Widespread ASO distribution and Malat1 RNA reduction in the non-human primate (NHP) CNS. (A) globus pallidus, (B) caudate, (C) putamen, (D) hippocampus, (E) lateral geniculate body, (F) cerebellum, (G) deep cerebellar nuclei, (H) trigeminal ganglion, (I) cervical, (J) thoracic and (K) lumbar dorsal root ganglia are stained for Malat1 RNA and ASO. Staining, treatment, and the scales are indicated. All sections were counter stained with hematoxylin. DRG, dorsal root ganglia.

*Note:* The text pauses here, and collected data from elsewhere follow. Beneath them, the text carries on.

#[export] Instance blind_fill_choosers : Blind (fill_choosers : M (Session X) unit).
Proof.
  intros S T H. unfold fill_choosers. rewrite (sr_ids _ _ H), (sr_state _ _ H), (sr_final _ _ H).
  destruct (distribute _ _ _) as [F r]. split; [|done]. destruct H. by split.
Qed.
#[export] Instance blind_SessionFinalPass : Blind (SessionFinalPass : M (Session X) unit).
Proof. unfold SessionFinalPass. solve_blind. Qed.
#[export] Instance blind_SessionFindUnmatched : Blind (SessionFindUnmatched : M (Session X) unit).
Proof.
  intros S T H. unfold SessionFindUnmatched. rewrite (sr_ids _ _ H), (sr_state _ _ H), (sr_final _ _ H).
  destruct (StageFindUnmatched _ _) as [U r] eqn:E. split; [|done]. apply extends_StageFindUnmatched in E.
  destruct H. split; cbn; try done. by eapply engine_related_le.
Qed.
#[export] Instance blind_RequireIngest : Blind (RequireIngest Problems : M (Session X) unit).
Proof. unfold RequireIngest. solve_blind. Qed.
#[export] Instance blind_preflight : Blind (preflight Problems : M (Session X) bool).
Proof. unfold preflight. solve_blind. Qed.
#[export] Instance blind_dirty_step : Blind (dirty_step Tables : M (Session X) bool).
Proof. unfold dirty_step. solve_blind. Qed.
#[export] Instance blind_pointed Name m : Blind m -> Blind (pointed Name m : M (Session X) unit).
Proof. intros Hm. unfold pointed. solve_blind. Qed.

IHC, immunohistochemistry; ISH, in situ hybridization; aCSF, artificial cerebrospinal fluid.

Figure 8.

The Malat1 ASO targets all major cell types in the CNS. Colocalization of Malat1 with Rbfox3 in neurons, Mog in oligodendrocytes, Tmem119 in microglia, and Gj1 in astrocytes in cortex of (A) mouse, (B) rat and (C) non-human primates (NHP). Arrows indicate four selected cells in each field. Mice were treated with 300 μg Malat1 ASO or vehicle. Rats were treated with 1000 μg Malat1 ASO or vehicle. NHP were treated with three doses of 25 mg Malat1 ASO or vehicle.

Figure 9.

Dose-dependent Malat1 RNA reduction in neurons, oligodendrocytes, astrocytes and microglia isolated from mouse cortex. Real-time RT-PCR analysis for Malat1 RNA are plotted for individual animals in different cell types. Injected doses are indicated on the X axis.

Figure 10.

Comparison of ASO tissue concentration after dose normalized to CSF volume in mice, rats and non-human primates (NHPs) in (A) spinal cord and (B) cortex. The CSF volumes used for mouse, rat and NHP were 0.04, 0.3 and 15 ml, respectively. Data for mice, rats and NHPs are shown in red, blue and gray symbols, respectively. Different tissues sampled from rats and NHPs are depicted in shades of blue and gray, respectively. The best fit regression is shown as a in solid line (red for mice and blue for rats) and the 95% confidence intervals are shown as dashed lines. The predicted NHP tissue concentrations simulated form boot strap regression for mouse (between the black lines) or rat (between the orange lines) are shown.